The Institute for Fiscal Studies (IFS) has released a new report [pdf]. Called Recessions, income inequality and the role of the tax and benefit system, it looks at how the welfare state acts as a safety net for low-income households during economic downturns. And the IFS is bleak in its predictions for families during any future recession.
The report details [pdf, p12] what’s known as the “pass-through rate” of lost income during a recession; that is, what percentage of falling earnings or employment actually hits people in their pockets, after tax.
It says that if another recession were to hit now, then the poorest 30% of households’ actual drop in income, if job losses or pay reductions happened, would be 39% [pdf, p37]. In layman’s terms, this means that for every £1 their income drops, the poorest households would actually lose 39p.
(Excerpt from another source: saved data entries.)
(** An attempt takes [took]; its end is the new [offline_since] when it was connected. *)
Lemma attempt_clock (a : Attempt U S) o t reason off t' :
  attempt_connection a o t = (Ok (reason, off), t') → clock t' = clock t + took a ∧ (off = o ∨ off = None).
Proof.
  unfold attempt_connection. intros (start & t1 & H1 & H)%bind_ok_inv. injection H1 as <- <-.
  apply bind_ok_inv in H as ([] & t2 & H2 & H). injection H2 as <-.
  apply bind_ok_inv in H as (r & t3 & H3 & H). apply bind_ok_inv in H as ([reason' off'] & t4 & H4 & H).
  apply bind_ok_inv in H as ([] & t5 & H5 & H). injection H5 as <-. injection H as <- <- <-. cbn [clock advance].
  apply quiet_clock in H3; [|apply st_client]. cbn in H3. rewrite <-H3.
  destruct (if timed_out a then None else Some r) as [[?|err]|].
  - apply bind_ok_inv in H4 as ([] & u1 & J1 & H4). apply quiet_clock in J1; [|apply st_signal].
    apply bind_ok_inv in H4 as (cell & u2 & J2 & H4). apply quiet_clock in J2; [|apply st_client_ok].
    apply bind_ok_inv in H4 as ([] & u3 & J3 & H4).
    apply quiet_clock in J3; [|destruct cell; [apply st_signal|apply st_ret]].
    apply bind_ok_inv in H4 as (rs & u4 & J4 & H4). apply quiet_clock in J4; [|apply st_conn_loop].
    apply bind_ok_inv in H4 as (rd & u5 & J5 & H4). apply quiet_clock in J5; [|apply st_client].
    injection H4 as _ <- <-. split; [congruence|by right].
  - apply bind_ok_inv in H4 as (rd & u5 & J5 & H4). apply quiet_clock in J5; [|apply st_client].
    injection H4 as _ <- <-. split; [congruence|by left].
  - apply bind_ok_inv in H4 as (rd & u5 & J5 & H4). apply quiet_clock in J5; [|apply st_client].
    injection H4 as _ <- <-. split; [congruence|by left].
Qed.

(** A turn of the loop that goes on. *)
Lemma retry_turn_spec (a : Attempt U S) s t s' t' :
  retry_turn a s t = (Ok (Some s'), t') →
  let now := clock t + took a in
  ∃ since, offline_since s' = Some since ∧ next_retry_sec s' = Z.min (next_retry_sec s * 2) RETRY_TIMEOUT_SEC ∧
    clock t' = now + next_retry_sec s * 1000000 + late a ∧
    (since = now ∨
     offline_since s = Some since ∧ as_u32 (elapsed_sec now since) + next_retry_sec s ≤ RETRY_TIMEOUT_SEC ∧
     as_u32 (elapsed_sec now since) + next_retry_sec s < u32_size).
Proof.
  unfold retry_turn. intros ([reason off] & t1 & H1 & H)%bind_ok_inv. apply attempt_clock in H1 as [Hc Hoff].
  apply bind_ok_inv in H as (now & t2 & H2 & H). injection H2 as <- <-.
  apply bind_ok_inv in H as (w & t3 & H3 & H).
  assert (t3 = t1 ∧ (w = true → match off with
      | None => True
      | Some time => as_u32 (elapsed_sec (clock t1) time) + next_retry_sec s ≤ RETRY_TIMEOUT_SEC ∧
                     as_u32 (elapsed_sec (clock t1) time) + next_retry_sec s < u32_size end)) as [-> Hw].
  { destruct off as [time|]; [|by injection H3 as <- <-]. unfold will_retry_after, u32_add, mbind, M_bind in H3.
    destruct (Z.ltb_spec (as_u32 (elapsed_sec (clock t1) time) + next_retry_sec s) u32_size) as [Hlt|]; [|done].
    injection H3 as <- <-. split; [done|]. intros Hle. by apply Z.leb_le in Hle. }
  assert (∀ (m : M NT StillRunning (option Retrying)), m = finish_task → m t1 ≠ (Ok (Some s'), t')) as Hfin.
  { intros m -> Hf. by apply finish_pending in Hf as [? _]. }
  assert (w = true ∧ s' = mkRetrying (Some (default (clock t1) off)) (Z.min (next_retry_sec s * 2) RETRY_TIMEOUT_SEC) ∧
    clock t' = clock t1 + (next_retry_sec s * 1000000 + late a)) as (Hwt & -> & Hct).
  { destruct reason; [by apply bind_ok_inv in H as ([] & t4 & _ & [? _]%finish_pending)|..];
      apply bind_ok_inv in H as ([] & t4 & J1 & H); injection J1 as <-;
      (destruct w; cbn [negb] in H; [|by apply finish_pending in H as [? _]]);
      first [by apply finish_pending in H as [? _] |
             apply bind_ok_inv in H as ([] & t5 & J2 & H); injection J2 as <-; by injection H as <- <-]. }
  exists (default (clock t1) off). split; [done|]. split; [done|]. split; [rewrite Hct, Hc; lia|].
  rewrite <-Hc. destruct off as [time|]; [|by left]. right. destruct Hoff as [<-|]; [|done].
  by destruct (Hw Hwt).
Qed.

(** The states of a run in front of an attempt; delays are at most [L] late. *)
Inductive reach (L : Z) : NT → Retrying → Prop :=
| reach_start t : reach L t (network_start (clock t))
| reach_turn t s a t' s' :
    reach L t s → 0 ≤ took a < 1000000 * 2 ^ 31 → 0 ≤ late a ≤ L →
    retry_turn a s t = (Ok (Some s'), t') → reach L t' s'.

Lemma elapsed_bound now since n :
  since ≤ now → elapsed_sec now since ≤ n → now - since < (n + 1) * 1000000.
Proof.
  unfold elapsed_sec. intros H1 H2. rewrite Z.max_r in H2 by lia.
  pose proof (Z.div_mod (now - since) 1000000 ltac:(done)). pose proof (Z.mod_pos_bound (now - since) 1000000 ltac:(done)). lia.
Qed.

(** C18: the task does not stay without a connection for long.  In front of every
    attempt to connect less than 301 seconds have passed since the connection was
    lost (or the task was started), plus what the delay was late; so when an attempt
    takes at most the eleven minutes of its time-out, the task is connected again or
    has given up within 961 seconds.  The back-off stays between 3 and 300 seconds. *)
Theorem offline_time_bounded L t s :
  0 ≤ L < 1000000 * 2 ^ 30 → reach L t s →
  ∃ since, offline_since s = Some since ∧ since ≤ clock t < since + (RETRY_TIMEOUT_SEC + 1) * 1000000 + L ∧
    MIN_RETRY_DELAY_SEC ≤ next_retry_sec s ≤ RETRY_TIMEOUT_SEC ∧
    ∀ a r t', attempt_connection a (offline_since s) t = (Ok r, t') → 0 ≤ took a ≤ NETWORK_CONNECTING_TIMEOUT_SEC * 1000000 →
      clock t' < since + NETWORK_DISCONNECTED_TIMEOUT_MS * 1000 + 1000000 + L.
Proof.
  intros HL Hr. unfold RETRY_TIMEOUT_SEC, MIN_RETRY_DELAY_SEC, NETWORK_CONNECTING_TIMEOUT_SEC, NETWORK_DISCONNECTED_TIMEOUT_MS.
  assert (∃ since, offline_since s = Some since ∧ since ≤ clock t < since + 301 * 1000000 + L ∧ 3 ≤ next_retry_sec s ≤ 300)
    as (since & H1 & H2 & H3).
  { induction Hr as [t|t s a t' s' Hr IH Ht Hl Hturn].
    - exists (clock t). cbn. unfold MIN_RETRY_DELAY_SEC. split; [done|lia].
    - destruct IH as (since & H1 & H2 & H3).
      apply retry_turn_spec in Hturn as (since' & J1 & J2 & J3 & J4). exists since'. split; [done|].
      unfold RETRY_TIMEOUT_SEC in *. split; [|lia]. destruct J4 as [->|(J4 & J5 & J6)]; [lia|].
      rewrite H1 in J4. injection J4 as <-.
      assert (0 ≤ elapsed_sec (clock t + took a) since < u32_size) as He.
      { unfold elapsed_sec. split; [apply Z.div_pos; lia|]. apply Z.div_lt_upper_bound; [lia|]. unfold u32_size. lia. }
      rewrite as_u32_small in J5 by done.
      pose proof (elapsed_bound (clock t + took a) since (300 - next_retry_sec s) ltac:(lia) ltac:(lia)). lia. }
  exists since. split; [done|]. split; [lia|]. split; [lia|].
  intros a [reason off] t' [Hc _]%attempt_clock Ht. unfold RETRY_TIMEOUT_SEC, NETWORK_CONNECTING_TIMEOUT_SEC. lia.
Qed.

(** ** Giving up *)

Section failing.
Context (Hconnect : ∀ c : C, ∃ e c', nc_connect c = (Err e, c')).
Context (Hdisconnect : ∀ c : C, (nc_disconnect c).1 ≠ Panic).
Context (L : Z) (HL : 0 ≤ L < 1000000 * 2 ^ 30).

Definition failing (a : Attempt U S) : Prop :=
  0 ≤ took a ≤ NETWORK_CONNECTING_TIMEOUT_SEC * 1000000 ∧ 0 ≤ late a ≤ L.

Lemma failing_attempt (a : Attempt U S) o t :
  ∃ reason t', attempt_connection a o t = (Ok (reason, o), t') ∧ (reason = NotConnected ∨ reason = Fatal).
Proof.
  unfold attempt_connection, mbind, M_bind, gets, modify, on_client, attempt, zoom. cbn.
  destruct (Hconnect (nt_client t)) as (e & c' & He). rewrite He.
  destruct (timed_out a); cbn; pose proof (Hdisconnect c') as Hd;
    destruct (nc_disconnect c') as [[]]; try done; by (eexists _, _; split; [reflexivity|auto]).
Qed.

Lemma failing_turn (a : Attempt U S) s t since lo :
  failing a → offline_since s = Some since → 3 ≤ next_retry_sec s ≤ 300 →
  0 ≤ lo → lo * 1000000 ≤ clock t - since ≤ 301 * 1000000 + L →
  ∃ t', retry_turn a s t = (Ok None, t') ∨
    (lo + next_retry_sec s ≤ 300 ∧
     retry_turn a s t = (Ok (Some (mkRetrying (Some since) (Z.min (next_retry_sec s * 2) 300))), t') ∧
     (lo + next_retry_sec s) * 1000000 ≤ clock t' - since ≤ 301 * 1000000 + L).
Proof.
  intros [Ht Hl] Ho Hn Hlo Hc. unfold NETWORK_CONNECTING_TIMEOUT_SEC in Ht.
  destruct (failing_attempt a (offline_since s) t) as (reason & t1 & Hat & Hr).
  pose proof (attempt_clock _ _ _ _ _ _ Hat) as [Hc1 _]. unfold retry_turn. rewrite Ho in *.
  rewrite (bind_run _ _ _ _ _ Hat). rewrite (bind_run _ _ t1 (clock t1) t1) by done.
  assert (0 ≤ elapsed_sec (clock t1) since < 2 ^ 31) as He.
  { unfold elapsed_sec. split; [apply Z.div_pos; lia|]. apply Z.div_lt_upper_bound; lia. }
  assert (lo ≤ elapsed_sec (clock t1) since) as Hge.
  { unfold elapsed_sec. apply Z.div_le_lower_bound; lia. }
  set (w := elapsed_sec (clock t1) since + next_retry_sec s <=? RETRY_TIMEOUT_SEC).
  rewrite (bind_run _ _ t1 w t1).
  2: { unfold will_retry_after, mbind, M_bind, u32_add. rewrite as_u32_small by (unfold is_u32, u32_size; lia).
       by rewrite (proj2 (Z.ltb_lt _ _)) by (unfold u32_size; lia). }
  destruct Hr as [-> | ->]; [|eexists; by left].
  unfold w. destruct (Z.leb_spec (elapsed_sec (clock t1) since + next_retry_sec s) RETRY_TIMEOUT_SEC) as [Hle|Hgt]; [|eexists; by left].
  unfold RETRY_TIMEOUT_SEC in *.
  pose proof (elapsed_bound (clock t1) since (300 - next_retry_sec s) ltac:(lia) ltac:(lia)) as Hb.
  eexists. right. split; [lia|]. split; [reflexivity|]. cbn. lia.
Qed.

(** [k] failing attempts are enough, from a back-off of [n] with at least [lo] seconds gone. *)
Definition enough (k : nat) (n lo : Z) : Prop :=
  ∀ (l : list (Attempt U S)) t since, (k ≤ length l)%nat → Forall failing l →
    lo * 1000000 ≤ clock t - since ≤ 301 * 1000000 + L →
    ∃ t', retry_loop l (mkRetrying (Some since) n) t = (Ok tt, t').

Lemma enough_step k n lo :
  3 ≤ n ≤ 300 → 0 ≤ lo → lo + n ≤ 300 → enough k (Z.min (n * 2) 300) (lo + n) → enough (1 + k) n lo.
Proof.
  intros Hn Hlo Hle Hk l t since Hlen Hl Hc. destruct l as [|a l]; [cbn in Hlen; lia|].
  apply list.Forall_cons in Hl as [Ha Hl]. cbn [retry_loop].
  destruct (failing_turn a (mkRetrying (Some since) n) t since lo Ha eq_refl Hn Hlo Hc) as (t' & [H|(_ & H & Hc')]);
    rewrite (bind_run _ _ _ _ _ H); [by eexists|]. apply Hk; [cbn in Hlen; lia|done|done].
Qed.

Lemma enough_last n lo : 3 ≤ n ≤ 300 → 0 ≤ lo → 300 < lo + n → enough 1 n lo.
Proof.
  intros Hn Hlo Hle l t since Hlen Hl Hc. destruct l as [|a l]; [cbn in Hlen; lia|].
  apply list.Forall_cons in Hl as [Ha Hl]. cbn [retry_loop].
  destruct (failing_turn a (mkRetrying (Some since) n) t since lo Ha eq_refl Hn Hlo Hc) as (t' & [H|(Hno & _)]);
    [rewrite (bind_run _ _ _ _ _ H); by eexists|cbn in Hno; lia].
Qed.

(** The task gives up.  When no connection can be made, the task returns after
    at most seven attempts, however long each of them takes. *)
Theorem gives_up_after_seven (l : list (Attempt U S)) t :
  (7 ≤ length l)%nat → Forall failing l → ∃ t', network_task l t = (Ok tt, t').
Proof using Hconnect Hdisconnect HL.
  intros Hlen Hl. assert (enough 7 3 0) as H.
  { do 6 (apply enough_step; [lia|lia|lia|]). apply enough_last; lia. }
  by apply (H l (set_upload None (set_timeout DEFAULT_TIMEOUT_S t)) (clock t)); [| |cbn; lia].
Qed.
End failing.

(** ** An upload that cannot be serialized *)

(** A serialization error does not end the connection, and does not take the upload
    away: while no action arrives the task only sends it again. *)
Lemma retried_upload_blocks dp (es : list (Env U S)) t c e :
  e = Network.Serialize ∨ e = SerializeTopic →
  pending_upload t = Some c →
  (∀ cl : C, ∃ cl', nc_upload (inner c) cl = (Err e, cl')) →
  Forall (λ e, try_next_action e = None) es →
  ∃ t', conn_loop dp es t = (Err still_running, t') ∧ pending_upload t' = Some c ∧
    outs t' = outs t ++ replicate (length es) (OSent c (Some e)).
Proof.
  intros Hkind Hp Hup Hes. revert t Hp. induction Hes as [|env es He _ IH]; intros t Hp; cbn [conn_loop].
  { exists t. cbn. by rewrite app_nil_r. }
  destruct (Hup (nt_client t)) as (cl' & Hcl).
  set (t1 := emit [OSent c (Some e)] (set_client cl' t)).
  rewrite (bind_run _ _ t (inr dp) t1).
  2: { unfold conn_turn, next_op, perform_op, perform, on_client, attempt, zoom, mbind, M_bind, gets, modify.
       rewrite Hp, He. cbn. rewrite Hp, Hcl. by destruct Hkind as [-> | ->]. }
  destruct (IH t1 Hp) as (t' & H1 & H2 & H3). exists t'. split; [done|]. split; [done|].
  rewrite H3. cbn. by rewrite <-app_assoc.
Qed.
End retry.

(** ** Runs of the network task

    A client that fails the first send of every second upload and one that never
    connects; the witnesses of [NetworkProps] and [NetworkProps]; and two runs that
    show what the retry loop does not do. *)

Module DemoNetwork.
(** The client counts its sends; [reachable] is whether it can connect. *)
Definition demo_client (reachable : bool) : NetworkClient Z Z Z Z Z := {|
  nc_connect := if reachable then mret tt else fail TimeOut;
  nc_disconnect := mret tt;
  nc_download_firmware_update := mret Failed;
  nc_upload u := n ← gets id; modify (Z.add 1);; if u =? 0 then fail Network.Serialize else if n =? 1 then fail TimeOut else mret tt;
  nc_handle_read := mret ([7], Continue);
  nc_send_device_info := mret tt;
  nc_send_status s := mret s;
  nc_cell_info := mret (Some 5);
  confirmation_token := id
|}.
This is because welfare entitlements, such as tax credits, make up some of the losses.
For example, if a two-child family’s income dropped by £80 a week, they would only see a real terms loss of approximately £124.80 a month, after tax.
But, if a recession happens in 2020, when all the government’s welfare reforms should be introduced, then the same family would see a 53% change [pdf, p37], or they’d lose 53p for every £1 their income fell. This would mean a real terms loss of around £169.60 a month.
And the IFS is clear where the reason for the increased loss of earnings lies: welfare reforms.
The blame? Go to the government’s door
It says in its report that the loss of earnings it forecasts is down to [pdf, p34-35]:
- The continued freeze in most working-age benefit rates until March 2020.
- The roll-out of universal credit, which the IFS says “is less generous on average than the benefits it is replacing”.
- Cuts to the generosity of tax credits for families with children – limiting entitlement to two children and removing the ‘family element’.
Across all households, the effect of welfare reforms is negative on people’s potential income:
The IFS says [pdf, p13] that during the so-called ‘Great Recession’ after the 2008 financial crash:
a fall in earnings [was] offset not just by lower tax payments but also by higher tax credit entitlement. This illustrates a more general trend – the growth in the role of means-tested in-work benefits over time has acted to increase the ‘insurance’ offered by the state against earnings falls…
Essentially, the welfare state acted in the way it was supposed to – as a safety net to protect people in times of hardship. But now this is being stripped away. So the government has essentially washed its hands of much of its responsibility. This is because, as the IFS notes [pdf, p36], the percentage of lost income the state has to pick up is reduced.
A bleak outlook. A possible recession.
And there’s more bad news in the IFS report. It says that those who are the poorest could be hit the hardest, potentially seeing their pass through rate of lost income soar after welfare reforms (“lowest” decile on this graph):
Ultimately, the IFS says:
This matters. The Office for Budget Responsibility (OBR) puts the chances of a recession in any five-year period at 50:50. Economic uncertainty is currently high. When the next recession does hit, the tax and benefit system will offer less support to low-income households…
So, if the IFS is correct, when there is another recession the Conservative government’s actions will be responsible for throwing thousands of families into increased financial hardship.